(** * Time periods and condition trees of the scheduler core

    A shallow embedding of

    - [powerbase/core/time/base.py]: the time periods ([TimeInterval],
      [TimeDelta], [TimeCycle], [StaticInterval], [Offsetted] and the
      composites [All] and [Any]) with their roll operations, and
    - [rocketry/core/condition/base.py]: the condition tree ([All], [Any],
      [Not], [AlwaysTrue], [AlwaysFalse] and leaf conditions) with [observe].

    Instants are [pd.Timestamp] values, modelled by their nanosecond count
    (a [Z] inside the int64 range of pandas); [pd.Interval] is modelled with
    its [closed] attribute; Python exceptions are the [Raise] outcomes of an
    error monad. *)

From Stdlib Require Import ZArith List Bool Lia String.
Import ListNotations.

Set Implicit Arguments.
Set Warnings "-register-all".

(** ** Python exceptions and the error monad *)

Inductive exn : Set :=
| TypeError
| ValueError
| AttributeError
| NotImplementedError
| RecursionError
| OutOfBoundsDatetime.

Inductive Res (A : Type) : Type :=
| Ok (a : A)
| Raise (e : exn).

Arguments Ok {A} a.
Arguments Raise {A} e.

Definition bind {A B : Type} (m : Res A) (k : A -> Res B) : Res B :=
  match m with
  | Ok a => k a
  | Raise e => Raise e
  end.

Notation "x <- m ;; k" := (bind m (fun x => k))
  (at level 61, m at next level, right associativity).

(** A list comprehension whose element expression may raise: the elements are
    computed left to right and the first exception leaves the comprehension. *)
Fixpoint mapM {A B : Type} (f : A -> Res B) (l : list A) : Res (list B) :=
  match l with
  | [] => Ok []
  | a :: l' => b <- f a ;; bs <- mapM f l' ;; Ok (b :: bs)
  end.
(** * Linmo kernel: scheduler, blocking primitives, pipes and timers

    A shallow embedding of the kernel's task management (kernel/task.c),
    semaphores, mutexes, message queues, pipes and software timers, with
    the properties checked against the C sources.

    Conventions.
    - C integers are [Z] with the wrap-around of their width written out
      ([u8], [u16], [u32], [i32]).
    - A pointer is an address in [Z]; [NULL] is 0.  Task control blocks and
      timers live in a store keyed by address, so that a wait queue and the
      task list name the same object.
    - Kernel code runs in the monad [M]: it threads the kernel control
      block and ends early on [panic] (which halts the machine) or on a
      dereference of an address that holds no object ([Fault]).
    - A context switch ([yield], [dispatch]) is modelled up to its
      [longjmp]: the state it returns is the one in which the chosen task
      resumes. *)

From Stdlib Require Import ZArith List Bool Lia Sorted Permutation.
From stdpp Require Import base option list gmap sorting.

Local Open Scope Z_scope.

(** ** Machine integers *)

Definition u8 (x : Z) : Z := x mod 2 ^ 8.
Definition u16 (x : Z) : Z := x mod 2 ^ 16.
Definition u32 (x : Z) : Z := x mod 2 ^ 32.
Definition i32 (x : Z) : Z := (x + 2 ^ 31) mod 2 ^ 32 - 2 ^ 31.

Definition NULL : Z := 0.

(** ** Error codes (private/error.h) *)

(** Modelled from the spec: private/error.h is missing.  The codes are
    the distinct members of one C enum ("stable integers"), named as the
    sources use them; [ERR_OK] is 0 and [ERR_FAIL] is the generic failure,
    -1. *)
Inductive err_t :=
  | ERR_OK | ERR_FAIL
  | ERR_NO_TASKS | ERR_KCB_ALLOC | ERR_TCB_ALLOC | ERR_STACK_ALLOC
  | ERR_TASK_CANT_REMOVE | ERR_TASK_NOT_FOUND | ERR_TASK_CANT_SUSPEND
  | ERR_TASK_CANT_RESUME | ERR_TASK_INVALID_PRIO | ERR_TASK_BUSY
  | ERR_NOT_OWNER | ERR_STACK_CHECK | ERR_SEM_OPERATION | ERR_TIMEOUT
  | ERR_MQ_NOTEMPTY | ERR_UNKNOWN.
(** How many of [ids] are the index of a symbol that satisfies [target]. *)
Definition hits (target : symbol -> bool) (syms : list symbol) (ids : list Z) : Z :=
  Z.of_nat (List.length
              (filter (fun id => match nth_error syms (Z.to_nat id) with
                                 | Some s => target s
                                 | None => false
                                 end) ids)).

Lemma hits_cons target syms id ids :
  hits target syms (id :: ids) = hits target syms [id] + hits target syms ids.
Proof.
  unfold hits. cbn [filter].
  destruct (match nth_error syms (Z.to_nat id) with
            | Some s => target s
            | None => false
            end); cbn [List.length]; lia.
Qed.

Definition bump (n : Z) (v : option Z) : option Z := option_map (fun c => c + n) v.

Lemma bump_0 v : bump 0 v = v.
Proof. destruct v; simpl; [f_equal; lia|reflexivity]. Qed.

Lemma bump_bump n m v : bump m (bump n v) = bump (n + m) v.
Proof. destruct v; simpl; [f_equal; lia|reflexivity]. Qed.

Lemma dict_incr_get k d d' name :
  dict_incr k d = Ok d' ->
  dict_get name d' = bump (if String.eqb k name then 1 else 0) (dict_get name d).
Proof.
  intros H. apply dict_incr_ok in H. destruct H as (_ & (v & Hv & Hv') & Hother).
  destruct (String.eqb_spec k name) as [<-|Hne].
  - now rewrite Hv, Hv'.
  - rewrite bump_0. apply Hother. congruence.
Qed.

Lemma count_reference_get syms id t t' name :
  count_reference syms id t = Ok t' ->
  dict_get name (fst t') = bump (hits (names_local name) syms [id]) (dict_get name (fst t))
  /\ dict_get name (snd t')
     = bump (hits (names_global name) syms [id]) (dict_get name (snd t)).
Proof.
  unfold count_reference, hits, names_local, names_global. simpl filter.
  destruct (nth_error syms (Z.to_nat id)) as [s|]; [|discriminate].
  destruct (is_local (sym_type s)); simpl.
  - destruct (dict_incr (sym_name s) (fst t)) as [l| |] eqn:E; try discriminate.
    simpl. intros H. injection H as <-. simpl. rewrite bump_0. split; [|reflexivity].
    rewrite (dict_incr_get _ _ _ name E).
    now destruct (String.eqb (sym_name s) name).
  - destruct (dict_incr (sym_name s) (snd t)) as [g| |] eqn:E; try discriminate.
    simpl. intros H. injection H as <-. simpl. rewrite bump_0. split; [reflexivity|].
    rewrite (dict_incr_get _ _ _ name E).
    now destruct (String.eqb (sym_name s) name).
Qed.

Lemma fold_symbols_get syms name ids : forall t t',
  fold_symbols (count_reference syms) ids t = Ok t' ->
  dict_get name (fst t') = bump (hits (names_local name) syms ids) (dict_get name (fst t))
  /\ dict_get name (snd t')
     = bump (hits (names_global name) syms ids) (dict_get name (snd t)).
Proof.
  induction ids as [|id ids IH]; intros t t' H; simpl in H.
  - injection H as <-. unfold hits. simpl. now rewrite !bump_0.
  - destruct (count_reference syms id t) as [t1| |] eqn:E; try discriminate.
    simpl in H. destruct (IH t1 t' H) as (Hl & Hg).
    destruct (count_reference_get syms id t t1 name E) as (Hl1 & Hg1).
    rewrite Hl, Hg, Hl1, Hg1, !bump_bump, <- !hits_cons. now split.
Qed.

Lemma touch_all_get names : forall d name,
  dict_get name (touch_all names d)
  = match dict_get name d with
    | Some v => Some v
    | None => if existsb (String.eqb name) names then Some 0 else None
    end.
Proof.
  induction names as [|n names IH]; intros d name; simpl.
  - now destruct (dict_get name d).
  - rewrite IH. destruct (dict_touch_get n d) as (Hnew & Hold & Hother).
    destruct (String.eqb_spec name n) as [->|Hne]; simpl.
    + destruct (dict_get n d) as [v|] eqn:E.
      * now rewrite (Hold v eq_refl).
      * now rewrite (Hnew eq_refl).
    + now rewrite (Hother name Hne).
Qed.

Lemma analyse_object_global_get fuel obj globalsyms ids t name :
  object_ids fuel obj = Ok ids ->
  analyse_object fuel obj globalsyms = Ok t ->
  dict_get name (snd t)
  = match dict_get name globalsyms with
    | Some v => Some (v + hits (names_global name) (symbols obj) ids)
    | None =>
        if existsb (String.eqb name) (global_names (symbols obj))
        then Some (hits (names_global name) (symbols obj) ids)
        else None
    end.
Proof.
  intros Hids H.
  rewrite (analysis_is_a_fold_helper fuel obj globalsyms ids Hids) in H.
  destruct (fold_symbols_get _ name _ _ _ H) as (_ & Hg). simpl in Hg.
  rewrite Hg, touch_all_get.
  destruct (dict_get name globalsyms); [reflexivity|].
  now destruct (existsb (String.eqb name) (global_names (symbols obj))).
Qed.
(** One character of [repr(text)] between quotes [q].  Printable ASCII
    stands for itself; so does every code point above 255, and of
    Latin-1 all but 127..160 and 173, which are escaped. *)
Definition repr_char (q : N) (c : N) : pystr :=
  if (c =? q) || (c =? 92) then [92; c]
  else if c =? 9 then py "\t"
  else if c =? 10 then py "\n"
  else if c =? 13 then py "\r"
  else if (c <? 32) || ((127 <=? c) && (c <=? 160)) || (c =? 173)
  then py "\x" ++ hex_fixed 2 c
  else [c].

Definition str_repr (s : pystr) : pystr :=
  let q := if existsb (N.eqb 39) s && negb (existsb (N.eqb 34) s) then 34 else 39 in
  [q] ++ flat_map (repr_char q) s ++ [q].

Fixpoint py_repr (v : json) : pystr :=
  match v with
  | JNull => py "None"
  | JBool b => if b then py "True" else py "False"
  | JInt z => int_str z
  | JFloat f => float_repr f
  | JStr s => str_repr s
  | JList l => py "[" ++ join (py ", ") (map py_repr l) ++ py "]"
  | JDict d =>
      py "{" ++ join (py ", ") (map (fun kv => str_repr (fst kv) ++ py ": " ++ py_repr (snd kv)) d)
      ++ py "}"
  end.

(** [str(v)] *)
Definition py_str (v : json) : pystr :=
  match v with
  | JStr s => s
  | _ => py_repr v
  end.

(** Truth value of an object. *)
Definition truthy (v : json) : bool :=
  match v with
  | JNull => false
  | JBool b => b
  | JInt z => negb (z =? 0)%Z
  | JFloat (S754_zero _) => false
  | JFloat _ => true
  | JStr s => nonempty s
  | JList [] => false
  | JList _ => true
  | JDict [] => false
  | JDict _ => true
  end.

(** [v == text] for a string literal [text]. *)
Definition eq_str (v : json) (text : pystr) : bool :=
  match v with
  | JStr s => str_eqb s text
  | _ => false
  end.

Definition is_none (v : json) : bool :=
  match v with
  | JNull => true
  | _ => false
  end.

(** [float(v)]: [Returns None] is [ValueError] or [TypeError]. *)
Definition py_float (v : json) : outcome (option spec_float) :=
  match v with
  | JInt z =>
      match float_of_int z with
      | Raises e => Raises e
      | Returns f => Returns (Some f)
      end
  | JBool b => Returns (Some (float_of_bool b))
  | JFloat f => Returns (Some f)
  | JStr s => Returns (float_of_str s)
  | JNull | JList _ | JDict _ => Returns None
  end.
(** [specializations_dir.glob("*.yaml")]: every file of the directory,
    under its full name. *)
Definition glob_yaml (env : Env) : list string :=
  map (fun nf => fst nf ++ ".yaml") (specializations_dir env).

Definition assemble_all (env : Env) : M unit :=
  queen_dna <- assemble_queen_dna env ;;
  save_dna env "queen" queen_dna None ;;
  architect_dna <- assemble_architect_dna env ;;
  save_dna env "architect" architect_dna None ;;
  worker_dna <- assemble_worker_dna env "general" ;;
  save_dna env "worker" worker_dna (Some "general") ;;
  for_each (glob_yaml env)
    (fun spec_file =>
       let spec_name := stem spec_file in
       worker_dna <- assemble_worker_dna env spec_name ;;
       save_dna env "worker" worker_dna (Some spec_name)).

(** [main]: with [--help] as its first argument the program prints its
    usage and returns; otherwise it runs the batch over the directory of
    the script.  What it prints is left out. *)
Definition main (env : Env) (argv : list string) : M unit :=
  if (1 <? List.length argv)%nat && (nth 1 argv "" =? "--help")
  then ret tt
  else assemble_all env.

(** ** Vocabulary of the properties *)

(** The names of the variables the role assemblers define. *)
Definition variable_names : list string :=
  [ "AGENT_TYPE"; "AGENT_ID"; "TIMESTAMP"; "SPECIALIZATION";
    "PRIME_DIRECTIVE"; "TOOL_ACCESS"; "SPECIALIZATION_DETAILS";
    "FOCUS_AREAS"; "KEY_PATTERNS" ]%list.

(** Every specialization file loads to a mapping. *)
Definition all_mappings (files : list (string * yaml_file)) : bool :=
  forallb
    (fun nf => match snd nf with
               | Parsed (YDict _) => true
               | _ => false
               end)
    files.
(** * SpiceFlowFinance: the lease-term extractor of [src/document_extractor.py]

    A shallow embedding of [extract_lease_data_from_text] and of the parts of
    Python it runs on: the string methods it calls, the backtracking matcher
    of the [re] module for the pattern syntax the file uses, [int] and
    [float] on the captured literals, and binary64 arithmetic (through the
    executable specification [SpecFloat] of the Standard Library).

    Conventions.  A Python [str] is a Rocq [string] of 7-bit characters.
    [None] is [option]'s [None].  An exception that leaves a call is a
    [Raise]; a [try]/[except ValueError] is written out where the source has
    one.  [int] is unbounded (no limit on the digits of a literal). *)

From Stdlib Require Import List String Ascii Bool ZArith NArith Arith Lia.
From Stdlib Require Import Floats.SpecFloat.
Import ListNotations.

Local Open Scope string_scope.
Local Open Scope Z_scope.

(** ** Python strings *)

Module PyStr.

Definition code (c : ascii) : N := N_of_ascii c.

Definition between (lo hi : N) (c : ascii) : bool :=
  ((lo <=? code c) && (code c <=? hi))%N.

Definition is_digit : ascii -> bool := between 48 57.
Definition is_upper : ascii -> bool := between 65 90.
Definition is_lower : ascii -> bool := between 97 122.
Definition is_cased (c : ascii) : bool := is_upper c || is_lower c.

(** [str.isspace] on one character: TAB..CR, FS..US and the blank. *)
Definition is_space (c : ascii) : bool :=
  between 9 13 c || between 28 32 c.

Definition to_lower (c : ascii) : ascii :=
  if is_upper c then ascii_of_N (code c + 32) else c.

Definition to_upper (c : ascii) : ascii :=
  if is_lower c then ascii_of_N (code c - 32) else c.

Fixpoint map_chars (f : ascii -> ascii) (s : string) : string :=
  match s with
  | EmptyString => EmptyString
  | String c t => String (f c) (map_chars f t)
  end.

What the exercise asks →
For each line in the records that holds "first", show that line as it stands.

Output →
    computed left to right and the first exception leaves the comprehension. *)
(** [main]: with [--help] as its first argument the program prints its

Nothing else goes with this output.